9. Josep Maria Montaner, As Formas do Século XX, Editorial Gustavo Gili, Barcelona, 2002, p. 222.
10. Gert-Jan Hospers (2002) Beyond the Blue Banana? Structural Change in Europe's Geo-Economy, in www.ersa.org/ ersaconfs/ersa02/cd-rom/papers/210.pdf
11. Josep Maria Montaner, As Formas do Século XX, Editorial Gustavo Gili, Barcelona, 2002, p. 222.
12. Um exemplo de apropriação política: http://pundita.blogspot.com/2006/12/google-earth-as-tool-for-democratic.html.

2 comentários:

Anónimo disse...

Leituras

"Mais uma questão lançada na Pós-Gradução em Culturas e Discursos Emergentes: da crítica às manifestações artísticas, a que responde Mónica Guerreiro"


Não ha boas respostas sem boas perguntas. Umas e outras reflectem, aqui, a novidade e a actualidade do ensino, a fidelidade ao programa.
Pres - sentem-se a clareza, a limpidez, como exigências que se impuseram a todos.

Anónimo disse...

Excelente pergunta. Ela traduz um pensamento superior e emergente na Geografia em Portugal, pensamento quem tem por protogonista o Professor José António Tenedório. Quem pergunta assim Sabe que a tecnologia deverá servir em primeiro lugar a compreensão do "estado do mundo" e só depois a elaboração de informação geográfica sobre a Terra em que vivemos.

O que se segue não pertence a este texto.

(* ===== verification/MsgTypes.v ===== *)
(** * Messages keep their type (src/src/msg.c)

    The arrays of a message are only written through the functions of
    msg.c.  Whatever sequence of them the bridge runs, whatever blocks it
    receives, the arrays hold C strings that fit ([msg_ok]); a sequence is
    undefined only where an argument or a received block does not fit. *)

From S2P Require Import Prelude CLib Msg.
Import ZM.

Module MsgTypes.

Section Types.

Context {Parent : Type} `{!WStr}.
Context (updateString : Parent → list byte → mama_status) (setMsgBuffer : msgBuffer → mama_status).

(** A function that changes a message, with its arguments. *)
Inductive msg_op :=
  | opSetReplyHandle (handle : option (list byte))
  | opSetReplyHandleAndIncrement (handle : option (list byte))
  | opSetMsgType (type : byte)
  | opSetSendSubject (symbol : option (list byte))
  | opDeserialize (source : list byte).

Definition run_op (o : msg_op) (msg : option (zmqBridgeMsgImpl Parent)) : option (option (zmqBridgeMsgImpl Parent)) :=
  match o with
  | opSetReplyHandle h => snd <$> zmqBridgeMamaMsgImpl_setReplyHandle msg h
  | opSetReplyHandleAndIncrement h => snd <$> zmqBridgeMamaMsgImpl_setReplyHandleAndIncrement msg h
  | opSetMsgType t => Some (snd (zmqBridgeMamaMsgImpl_setMsgType msg t))
  | opSetSendSubject s => Some (snd (zmqBridgeMamaMsg_setSendSubject updateString msg s))
  | opDeserialize source => (λ r, snd (fst r)) <$> zmqBridgeMamaMsgImpl_deserialize setMsgBuffer msg source
  end.

Fixpoint run_ops (os : list msg_op) (msg : option (zmqBridgeMsgImpl Parent)) : option (option (zmqBridgeMsgImpl Parent)) :=
  match os with
  | [] => Some msg
  | o :: os' => msg' ← run_op o msg; run_ops os' msg'
  end.

(** The arguments are C strings, and a block has a size that is an [int]. *)
Definition op_typed (o : msg_op) : Prop :=
  match o with
  | opSetReplyHandle (Some h) | opSetReplyHandleAndIncrement (Some h) => is_cstr h
  | opSetSendSubject (Some s) => is_cstr s
  | opDeserialize source => (Z.of_nat (length source) < 2 ^ 31)%Z
  | _ => True
  end.

(** They fit. *)
Definition op_fits (o : msg_op) : Prop :=
  match o with
  | opSetReplyHandle (Some h) | opSetReplyHandleAndIncrement (Some h) => length h < REPLYHANDLE_CAP
  | opDeserialize source => readable source
  | _ => True
  end.

(** ** Preservation *)

Lemma set_reply_ok (impl : zmqBridgeMsgImpl Parent) h :
  is_cstr h → length h < REPLYHANDLE_CAP → msg_ok impl → msg_ok (set_reply h impl).
Proof. intros Hh Hl (_ & _ & Hs). by split. Qed.

Lemma deliver_same (impl : zmqBridgeMsgImpl Parent) source pos st m c :
  deliver_payload setMsgBuffer impl source pos = Some (st, m, c) → m = Some impl.
Proof. unfold deliver_payload. case_decide; [by intros [= _ <- _]|]. destruct (source !! pos); [|done]. by intros [= _ <- _]. Qed.

Lemma deserialize_ok (impl : zmqBridgeMsgImpl Parent) source st m c :
  msg_ok impl → zmqBridgeMamaMsgImpl_deserialize setMsgBuffer (Some impl) source = Some (st, m, c) →
  ∃ impl', m = Some impl' ∧ msg_ok impl'.
Proof.
  intros Hok E. unfold zmqBridgeMamaMsgImpl_deserialize in E.
  destruct (strlen source) as [n|]; [|done]. rewrite bind_some in E.
  destruct (source !! (n + 1)) as [type|]; [|done]. rewrite bind_some in E.
  assert (msg_ok (set_type type impl)) as Ht by exact Hok. case_decide.
  - destruct (cstring (drop (n + 1 + 1) source)) as [h|] eqn:Eh; [|done]. apply cstring_is_cstr in Eh.
    rewrite bind_some in E. destruct (strcpy REPLYHANDLE_CAP h) as [h'|] eqn:Ec; [|done]. apply strcpy_Some in Ec as [-> Hl].
    rewrite !bind_some in E. apply deliver_same in E as ->. eexists. split; [done|]. by apply set_reply_ok.
  - case_decide.
    + destruct (cstring source) as [h|] eqn:Eh; [|done]. apply cstring_is_cstr in Eh.
      rewrite bind_some in E. destruct (strcpy REPLYHANDLE_CAP h) as [h'|] eqn:Ec; [|done]. apply strcpy_Some in Ec as [-> Hl].
      rewrite !bind_some in E. apply deliver_same in E as ->. eexists. split; [done|]. by apply set_reply_ok.
    + rewrite bind_some in E. apply deliver_same in E as ->. by eexists.
Qed.

Lemma setReplyHandle_run (impl : zmqBridgeMsgImpl Parent) h :
  zmqBridgeMamaMsgImpl_setReplyHandle (Some impl) (Some h)
  = if decide (length h < REPLYHANDLE_CAP) then Some (MAMA_STATUS_OK, Some (set_reply h impl)) else None.
Proof. cbn. unfold strcpy. by case_decide. Qed.

(** One function: it is defined exactly when its argument fits, and keeps
    the type. *)
Lemma run_op_typed (impl : zmqBridgeMsgImpl Parent) o :
  msg_ok impl → op_typed o →
  (is_Some (run_op o (Some impl)) ↔ op_fits o)
  ∧ ∀ m, run_op o (Some impl) = Some m → ∃ impl', m = Some impl' ∧ msg_ok impl'.
Proof.
  intros Hok Ho.
  assert (∀ h, is_cstr h →
    (is_Some (snd <$> zmqBridgeMamaMsgImpl_setReplyHandle (Some impl) (Some h)) ↔ length h < REPLYHANDLE_CAP)
    ∧ ∀ m, snd <$> zmqBridgeMamaMsgImpl_setReplyHandle (Some impl) (Some h) = Some m →
        ∃ impl', m = Some impl' ∧ msg_ok impl') as Hset.
  { intros h Hh. rewrite setReplyHandle_run. case_decide as Hl; cbn.
    - split; [by split|]. intros m [= <-]. eexists. split; [done|]. by apply set_reply_ok.
    - split; [|done]. split; [by intros []|done]. }
  destruct o as [[h|]|[h|]|t|[s|]|source]; cbn [run_op op_fits op_typed] in *.
  - by apply Hset.
  - split; [by split|]. intros m [= <-]. eauto.
  - by apply Hset.
  - split; [by split|]. intros m [= <-]. eauto.
  - split; [by split|]. intros m [= <-]. eexists. split; [done|]. exact Hok.
  - split; [by split|]. intros m. unfold zmqBridgeMamaMsg_setSendSubject. destruct (wmStrSizeCpy s SENDSUBJECT_CAP) as [n s'] eqn:Ew.
    pose proof (wstr_take s SENDSUBJECT_CAP) as Et. rewrite Ew in Et. cbn [snd] in Et.
    assert (msg_ok (set_subject s' impl)) as Hok'.
    { rewrite Et by (unfold SENDSUBJECT_CAP; lia). destruct Hok as (? & ? & _). split_and!; [done|done|by apply is_cstr_take|].
      cbn. rewrite length_take. unfold SENDSUBJECT_CAP. lia. }
    repeat case_match; intros [= <-]; by eexists.
  - split; [by split|]. intros m [= <-]. eauto.
  - split.
    + rewrite fmap_is_Some. split; [by apply defined_readable|by apply readable_defined].
    + intros m. rewrite fmap_Some. intros ([[st m'] c] & E & ->). by eapply deserialize_ok.
Qed.

Lemma run_ops_typed os (impl : zmqBridgeMsgImpl Parent) :
  msg_ok impl → Forall op_typed os →
  (is_Some (run_ops os (Some impl)) ↔ Forall op_fits os)
  ∧ ∀ m, run_ops os (Some impl) = Some m → ∃ impl', m = Some impl' ∧ msg_ok impl'.
Proof.
  intros Hok Hos. revert impl Hok. induction Hos as [|o os Ho Hos IH]; intros impl Hok; cbn [run_ops].
  - split; [by split|]. intros m [= <-]. eauto.
  - destruct (run_op_typed impl o Hok Ho) as [Hd Hp]. rewrite Forall_cons. destruct (run_op o (Some impl)) as [m|] eqn:E.
    + destruct (Hp m eq_refl) as (impl' & -> & Hok'). rewrite bind_some. destruct (IH impl' Hok') as [Hd' Hp'].
      split; [|done]. rewrite Hd'. assert (op_fits o) by by apply Hd. tauto.
    + split; [|done]. split; [by intros []|]. intros [Hf _]. apply Hd in Hf as []. done.
Qed.

(** C15: messages are well typed. From its creation on, whatever functions are
    run on a message and whatever blocks are received into it, they are
    defined exactly when each string and each block fits; then the arrays of
    the message hold C strings within their capacities, and its
    serialization is defined and has the documented format. *)
Theorem msg_typed os impl :
  snd (zmqBridgeMamaMsgImpl_createMsgOnly true true) = Some impl → Forall op_typed os →
  (is_Some (run_ops os (Some impl)) ↔ Forall op_fits os)
  ∧ ∀ m, run_ops os (Some impl) = Some m →
      ∃ impl', m = Some impl' ∧ msg_ok impl'
        ∧ ∀ payload junk, (Z.of_nat (length payload) < 2 ^ 63)%Z →
            zmqBridgeMamaMsgImpl_serialize (Some impl') (MAMA_STATUS_OK, payload) 0 junk
            = Some (MAMA_STATUS_OK, wire (mSendSubject impl') (mMsgType impl') (mReplyHandle impl') payload).
Proof.
  intros [= <-] Hos. assert (msg_ok (zmqBridgeMamaMsgImpl_init (Parent := Parent) zero_msg)) as Hok.
  { unfold msg_ok, is_cstr. cbn. unfold REPLYHANDLE_CAP, SENDSUBJECT_CAP. split_and!; [set_solver|lia|set_solver|lia]. }
  destruct (run_ops_typed os _ Hok Hos) as [Hd Hp]. split; [done|]. intros m E. destruct (Hp m E) as (impl' & -> & Hok').
  exists impl'. split; [done|]. split; [done|]. intros payload junk Hl. apply serialize_bytes.
  destruct Hok' as (_ & Hr & _ & Hs). change REPLYHANDLE_CAP with 61 in Hr. change SENDSUBJECT_CAP with 257 in Hs.
  unfold wire. rewrite !length_app. cbn [length]. destruct (decide _); cbn [length]; rewrite ?length_app; cbn [length]; lia.
Qed.

End Types.

Lemma msg_typed_witness :
  is_Some (run_ops (Parent := nat) (λ _ _, MAMA_STATUS_OK) (λ _, MAMA_STATUS_OK)
    [opSetSendSubject (Some (lit "a/b")); opSetMsgType ZMQ_MSG_INBOX_REQUEST; opSetReplyHandle (Some demo_reply);
     opDeserialize (lit "x" ++ [NUL; ZMQ_MSG_PUB_SUB])] (Some (zmqBridgeMamaMsgImpl_init zero_msg))).
Proof.
  apply (msg_typed (Parent := nat) (λ _ _, MAMA_STATUS_OK) (λ _, MAMA_STATUS_OK)); [done| |].
  - repeat constructor; by_decide.
  - rewrite !Forall_cons; split_and!; try done; [vm_compute; lia|]. apply (readable_other (lit "x") ZMQ_MSG_PUB_SUB []); by_decide.
Defined.

End MsgTypes.
Lemma inv_add_sub subject uid table pool pool' wcs wcs' hi hs next sb :
  inv_core subject uid table pool wcs hi hs next →
  (is_Some (sub_subjectKey sb) → is_Some (sub_endpointIdentifier sb)) →
  (∀ t i p, (t, i, p) ∈ pool_entries pool' → (t, i, p) ∈ pool_entries pool ∨
     p = next ∧ sub_subjectKey sb = Some t ∧ sub_endpointIdentifier sb = Some i
     ∧ length i = ZMQ_REPLYHANDLE_INBOXNAME_SIZE ∧ sub_isWildcard sb = 0%Z) →
  NoDup (list_elems wcs') →
  (∀ p, p ∈ list_elems wcs' → p ∈ list_elems wcs ∨
     p = next ∧ ∃ key i, sub_subjectKey sb = Some key ∧ is_cstr key
      ∧ sub_endpointIdentifier sb = Some i ∧ length i = ZMQ_REPLYHANDLE_INBOXNAME_SIZE
      ∧ is_Some (sub_origRegex sb) ∧ sub_isWildcard sb ≠ 0%Z) →
  inv_core subject uid table pool' wcs' hi (<[next := sb]> hs) (S next).
Proof.
  intros [Hs Hu Ht Hi Hinj Hp Hwn Hw Hid Hn] Hk Hpool Hnd Hwcs.
  destruct (Hn next (le_n _)) as [Hni Hns]. split; try done.
  - intros t i p [Hin|(-> & ? & ? & ? & ?)]%Hpool.
    + destruct (Hp _ _ _ Hin) as (x & Ex & ?). exists x. split; [|done].
      rewrite lookup_insert_ne; [done|]. intros <-. congruence.
    + exists sb. by rewrite lookup_insert_eq.
  - intros p [Hin|(-> & key & i & ?)]%Hwcs.
    + destruct (Hw _ Hin) as (x & key & i & Ex & ?). exists x, key, i. split; [|done].
      rewrite lookup_insert_ne; [done|]. intros <-. congruence.
    + exists sb, key, i. by rewrite lookup_insert_eq.
  - intros p x [[<- <-]|[_ Ex]]%lookup_insert_Some; [done|eauto].
  - intros p Hp'. destruct (Hn p) as [? ?]; [lia|]. split; [done|].
    rewrite lookup_insert_ne by lia. done.
Qed.

Lemma inv_drop_sub subject uid table pool pool' wcs wcs' hi hs next p :
  inv_core subject uid table pool wcs hi hs next →
  (∀ t i p', (t, i, p') ∈ pool_entries pool' → (t, i, p') ∈ pool_entries pool ∧ p' ≠ p) →
  NoDup (list_elems wcs') →
  (∀ p', p' ∈ list_elems wcs' → p' ∈ list_elems wcs ∧ p' ≠ p) →
  inv_core subject uid table pool' wcs' hi (delete p hs) next.
Proof.
  intros [Hs Hu Ht Hi Hinj Hp Hwn Hw Hid Hn] Hpool Hnd Hwcs. split; try done.
  - intros t i p' [Hin Hne]%Hpool. destruct (Hp _ _ _ Hin) as (x & Ex & ?). exists x.
    by rewrite lookup_delete_ne.
  - intros p' [Hin Hne]%Hwcs. destruct (Hw _ Hin) as (x & key & i & Ex & ?). exists x, key, i.
    by rewrite lookup_delete_ne.
  - intros p' x [_ Ex]%lookup_delete_Some. eauto.
  - intros p' Hp'. destruct (Hn p' Hp') as [? ?]. split; [done|]. apply lookup_delete_None. by right.
Qed.

Lemma wp_store_sub p sb f (Q : _ → _ → list tobs → Prop) s :
  h_subs s !! p = Some sb → Q () (set_h_subs (<[p := f sb]> (h_subs s)) s) [] →
  wp (store_sub p f) Q s.
Proof. intros E HQ. unfold store_sub. wp_steps. by eapply wp_deref_sub; [done|]. Qed.

(** After a command the core is as before. *)
Lemma wp_subscribe key (Q : _ → _ → list tobs → Prop) s :
  (∀ st s' o, core s' = core s → Q st s' o) →
  wp (zmqBridgeMamaSubscriptionImpl_subscribe rc junk key) Q s.
Proof. intros HQ. eapply wp_mono; [|apply wp_sendCommand]. auto. Qed.

(** The end of both creations: the command, then the flag of a valid
    subscription. *)
Lemma wp_subscribe_valid p sb key (Q : _ → _ → list tobs → Prop) s :
  h_subs s !! p = Some sb →
  (∀ st s' o sb', core s' = core (set_h_subs (<[p := sb']> (h_subs s)) s) →
     sub_ident sb' = sub_ident sb → Q st s' o) →
  wp (status ← zmqBridgeMamaSubscriptionImpl_subscribe rc junk key;
      if decide (status = MAMA_STATUS_OK) then store_sub p set_valid ;; mret MAMA_STATUS_OK
      else mret status) Q s.
Proof.
  intros E HQ. wp_steps. apply wp_subscribe. intros st s1 o1 Hc.
  assert (h_subs s1 = h_subs s) as Eh by (by injection Hc).
  destruct (decide (st = MAMA_STATUS_OK)); wp_steps.
  - eapply wp_store_sub; [by rewrite Eh|]. wp_steps.
    apply (HQ _ _ _ (set_valid sb)); [|done]. unfold core in *. cbn. congruence.
  - apply (HQ _ _ _ sb); [|done]. rewrite Hc. unfold core. cbn. by rewrite insert_id.
Qed.

(** The subscription a creation allocates. *)
Definition new_sub mq zq od sb cl : zmqSubscription :=
  mkSub od sb mq zq cl 1 0 1 None None 0 None.

Lemma generateSerial_ok uid : length (fst (zmqBridge_generateSerial uid)) = ZMQ_REPLYHANDLE_INBOXNAME_SIZE.
Proof. apply length_hexn. Qed.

Excelente resposta. Em primeiro lugar pela utilização no discurso da noção de "representação do mundo" materializada em mapas e em Sistemas de Informação Geográfica que não são inocentes; são, isso sim, formas de exercício do poder. Em segundo lugar pelo valor de um discurso de encruzilhada que coloca a tecnologia no lugar certo: o de ferramenta para compreensão, embora parcial, do Mundo que vemos do Céu.